=== WHAT IS NEEDED ===
Check every line of the entries below for "induction", and copy the lines that have it.
─── DATA FOR THE TASK
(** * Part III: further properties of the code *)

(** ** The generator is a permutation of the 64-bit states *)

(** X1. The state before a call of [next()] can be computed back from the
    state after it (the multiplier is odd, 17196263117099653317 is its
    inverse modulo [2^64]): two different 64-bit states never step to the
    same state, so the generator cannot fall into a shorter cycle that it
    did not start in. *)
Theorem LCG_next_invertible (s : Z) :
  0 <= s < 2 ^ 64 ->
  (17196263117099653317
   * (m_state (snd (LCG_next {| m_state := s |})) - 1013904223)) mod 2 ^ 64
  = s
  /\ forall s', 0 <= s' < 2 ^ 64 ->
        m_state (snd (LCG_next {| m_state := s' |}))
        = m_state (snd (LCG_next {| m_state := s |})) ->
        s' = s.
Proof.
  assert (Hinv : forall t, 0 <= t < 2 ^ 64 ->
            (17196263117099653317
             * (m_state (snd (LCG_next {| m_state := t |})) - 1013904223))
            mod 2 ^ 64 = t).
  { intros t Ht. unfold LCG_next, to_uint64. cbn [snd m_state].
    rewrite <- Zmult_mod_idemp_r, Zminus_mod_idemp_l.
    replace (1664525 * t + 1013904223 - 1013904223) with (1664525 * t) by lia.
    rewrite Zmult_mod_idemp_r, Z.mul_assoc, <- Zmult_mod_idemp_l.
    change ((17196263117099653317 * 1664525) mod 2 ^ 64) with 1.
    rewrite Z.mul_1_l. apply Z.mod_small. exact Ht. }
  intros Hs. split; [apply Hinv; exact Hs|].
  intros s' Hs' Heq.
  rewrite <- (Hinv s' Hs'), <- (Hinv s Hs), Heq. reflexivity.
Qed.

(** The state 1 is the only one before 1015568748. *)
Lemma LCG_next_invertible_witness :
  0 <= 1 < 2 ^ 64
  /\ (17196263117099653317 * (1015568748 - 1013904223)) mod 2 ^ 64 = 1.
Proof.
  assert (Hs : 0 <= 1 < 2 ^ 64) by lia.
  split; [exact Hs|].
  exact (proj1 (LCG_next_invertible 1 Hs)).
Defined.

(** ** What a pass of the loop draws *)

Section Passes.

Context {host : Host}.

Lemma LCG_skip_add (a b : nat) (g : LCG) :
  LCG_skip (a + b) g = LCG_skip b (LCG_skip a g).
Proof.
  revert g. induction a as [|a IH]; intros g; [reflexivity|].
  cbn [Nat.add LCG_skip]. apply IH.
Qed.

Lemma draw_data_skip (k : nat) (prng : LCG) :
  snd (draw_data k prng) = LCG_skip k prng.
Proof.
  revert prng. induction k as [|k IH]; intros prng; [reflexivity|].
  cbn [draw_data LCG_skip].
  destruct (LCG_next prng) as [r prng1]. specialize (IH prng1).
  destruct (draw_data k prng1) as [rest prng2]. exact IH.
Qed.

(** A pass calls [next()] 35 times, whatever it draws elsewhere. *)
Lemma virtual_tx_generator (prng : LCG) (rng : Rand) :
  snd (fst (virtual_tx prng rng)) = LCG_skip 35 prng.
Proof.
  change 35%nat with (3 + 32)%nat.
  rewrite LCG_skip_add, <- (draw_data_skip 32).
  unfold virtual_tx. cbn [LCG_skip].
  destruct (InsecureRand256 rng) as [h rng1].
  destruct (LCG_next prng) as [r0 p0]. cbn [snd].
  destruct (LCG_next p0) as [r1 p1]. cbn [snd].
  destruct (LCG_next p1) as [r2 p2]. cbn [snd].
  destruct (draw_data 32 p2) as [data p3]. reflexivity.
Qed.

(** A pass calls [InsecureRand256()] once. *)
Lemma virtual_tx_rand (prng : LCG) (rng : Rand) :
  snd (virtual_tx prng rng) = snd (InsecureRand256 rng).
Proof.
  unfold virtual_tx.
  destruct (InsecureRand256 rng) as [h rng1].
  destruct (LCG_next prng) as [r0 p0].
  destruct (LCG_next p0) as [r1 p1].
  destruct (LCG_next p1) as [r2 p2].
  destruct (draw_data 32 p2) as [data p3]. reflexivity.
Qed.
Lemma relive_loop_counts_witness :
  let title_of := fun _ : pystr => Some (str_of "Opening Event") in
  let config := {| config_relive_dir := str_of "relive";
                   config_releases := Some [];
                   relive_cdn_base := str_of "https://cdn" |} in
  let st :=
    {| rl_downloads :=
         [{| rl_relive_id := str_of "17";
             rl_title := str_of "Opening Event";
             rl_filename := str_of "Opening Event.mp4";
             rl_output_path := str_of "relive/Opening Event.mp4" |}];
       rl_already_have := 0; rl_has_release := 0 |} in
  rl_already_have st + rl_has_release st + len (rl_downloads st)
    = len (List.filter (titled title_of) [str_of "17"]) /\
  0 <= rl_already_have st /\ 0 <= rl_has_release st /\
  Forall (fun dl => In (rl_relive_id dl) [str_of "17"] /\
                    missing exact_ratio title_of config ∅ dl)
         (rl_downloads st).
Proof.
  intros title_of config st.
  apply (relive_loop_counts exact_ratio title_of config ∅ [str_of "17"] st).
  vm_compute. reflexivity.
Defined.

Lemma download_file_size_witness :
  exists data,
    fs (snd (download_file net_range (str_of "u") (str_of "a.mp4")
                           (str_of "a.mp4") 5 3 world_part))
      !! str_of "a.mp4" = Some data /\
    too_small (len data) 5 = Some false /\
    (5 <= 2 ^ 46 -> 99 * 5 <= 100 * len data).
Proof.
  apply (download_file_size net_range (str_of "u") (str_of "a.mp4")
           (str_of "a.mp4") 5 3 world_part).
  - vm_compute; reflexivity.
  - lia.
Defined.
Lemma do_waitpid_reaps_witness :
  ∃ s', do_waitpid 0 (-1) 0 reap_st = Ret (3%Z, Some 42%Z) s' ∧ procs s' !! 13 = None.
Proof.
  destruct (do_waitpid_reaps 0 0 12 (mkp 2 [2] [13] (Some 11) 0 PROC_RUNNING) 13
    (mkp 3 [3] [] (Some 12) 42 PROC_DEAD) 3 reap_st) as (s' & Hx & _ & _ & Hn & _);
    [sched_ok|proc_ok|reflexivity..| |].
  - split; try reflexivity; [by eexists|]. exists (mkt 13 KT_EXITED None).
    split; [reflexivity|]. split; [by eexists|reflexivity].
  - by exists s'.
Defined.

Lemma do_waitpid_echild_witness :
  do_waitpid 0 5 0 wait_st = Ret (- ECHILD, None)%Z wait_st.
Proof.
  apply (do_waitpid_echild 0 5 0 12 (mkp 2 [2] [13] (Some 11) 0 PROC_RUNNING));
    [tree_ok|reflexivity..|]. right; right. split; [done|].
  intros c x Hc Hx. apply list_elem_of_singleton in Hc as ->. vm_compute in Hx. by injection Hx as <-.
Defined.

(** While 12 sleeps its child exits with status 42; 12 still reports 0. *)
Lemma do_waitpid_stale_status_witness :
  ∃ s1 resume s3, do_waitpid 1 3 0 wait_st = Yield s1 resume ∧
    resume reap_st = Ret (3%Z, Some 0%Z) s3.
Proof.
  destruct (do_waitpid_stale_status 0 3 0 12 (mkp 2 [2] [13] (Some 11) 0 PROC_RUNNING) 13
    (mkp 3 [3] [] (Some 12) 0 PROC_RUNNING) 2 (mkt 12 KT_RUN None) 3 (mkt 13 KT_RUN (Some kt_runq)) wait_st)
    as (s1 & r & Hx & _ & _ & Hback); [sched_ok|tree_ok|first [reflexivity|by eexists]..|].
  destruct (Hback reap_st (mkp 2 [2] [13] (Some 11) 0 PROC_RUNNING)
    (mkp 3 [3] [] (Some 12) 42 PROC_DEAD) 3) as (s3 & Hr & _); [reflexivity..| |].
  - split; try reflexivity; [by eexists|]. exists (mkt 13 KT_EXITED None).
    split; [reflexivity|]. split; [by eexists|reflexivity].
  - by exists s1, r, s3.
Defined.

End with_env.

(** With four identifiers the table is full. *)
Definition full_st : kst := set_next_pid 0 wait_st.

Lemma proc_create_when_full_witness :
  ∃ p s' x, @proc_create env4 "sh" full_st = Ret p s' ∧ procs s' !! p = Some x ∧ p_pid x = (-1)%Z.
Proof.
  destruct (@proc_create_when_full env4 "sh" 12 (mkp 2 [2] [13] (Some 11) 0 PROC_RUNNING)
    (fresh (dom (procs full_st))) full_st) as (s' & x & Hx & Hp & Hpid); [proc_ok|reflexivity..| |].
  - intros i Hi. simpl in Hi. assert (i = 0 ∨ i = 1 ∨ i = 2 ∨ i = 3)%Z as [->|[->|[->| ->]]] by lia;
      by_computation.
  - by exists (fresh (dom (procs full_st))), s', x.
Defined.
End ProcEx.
──────
=== RESPONSE AREA ===
  revert g. induction a as [|a IH]; intros g; [reflexivity|].
  revert prng. induction k as [|k IH]; intros prng; [reflexivity|].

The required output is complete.